[[ GIVEN DATA open ]]

(* ===== verification/Onboard.v ===== *)
(** * Onboard: preparing a new agent ([crates/api/src/onboard/commands.rs])

    Three commands: what is provisioned already, the bundle for a new agent -
    its passport, its gateway key, its place in the identity map, its policy
    and its Terraform - and the one write, of the passport.  The files, the
    clock and the entropy answer; a text is read as the value serde_json makes
    of it. *)
From S2P Require Import Prelude Text Json Signing Prog Command.
From S2P Require ProofRun Unicode JsonCode.

Definition PASSPORT_SCHEMA : str := #"taipanbox.dev/agent-passport/v0.1".
Definition ATTESTATION_METHODS : list str := [ #"none"; #"oidc"; #"spiffe-svid"; #"enclave-key"; #"mtls-cert"].
Definition FS_MODES : list str := [ #"read"; #"write"].

Inductive OnboardError : Type := Invalid (message : str) | Io (message : str) | MapError (message : str).

(** What serde_json prints of a struct, how a double is shown, and how Rust
    shows a list of names. *)
Class Printing := { pretty : value -> str; f64_text : f64 -> str; names_text : list str -> str }.

(** ** Requests *)

Record FsScopeDto : Type := mkFs { fs_path : str; fs_mode : str }.
Record ModelDeclDto : Type := mkModel { md_provider : str; md_model : option str; md_endpoint : option str }.
Record OnboardGenerateRequest : Type := mkGenerate
  { trust_domain : str; rq_path : str; unit_ : str; owner : str; display_name : option str; runtime : option str;
    attestation_method : option str; rq_key_id : option str; bind_pattern : option str;
    require_human_above_usd : option f64; unit_budget_usd_month : option f64; rq_filesystem : list FsScopeDto;
    rq_models : list ModelDeclDto; rq_map_path : option str; rq_passports_dir : option str }.
Record OnboardWritePassportRequest : Type := mkWrite
  { w_passport_json : str; w_passport_path : str; w_passports_dir : option str; overwrite : bool }.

[[ GIVEN DATA closed ]]

§ **TASK TO CARRY OUT**:
Would you please copy all lines in the data that contain the word "Definition"?

§ **RESULT FOR THIS TASK**:
Definition PASSPORT_SCHEMA : str := #"taipanbox.dev/agent-passport/v0.1".
Definition ATTESTATION_METHODS : list str := [ #"none"; #"oidc"; #"spiffe-svid"; #"enclave-key"; #"mtls-cert"].
Definition FS_MODES : list str := [ #"read"; #"write"].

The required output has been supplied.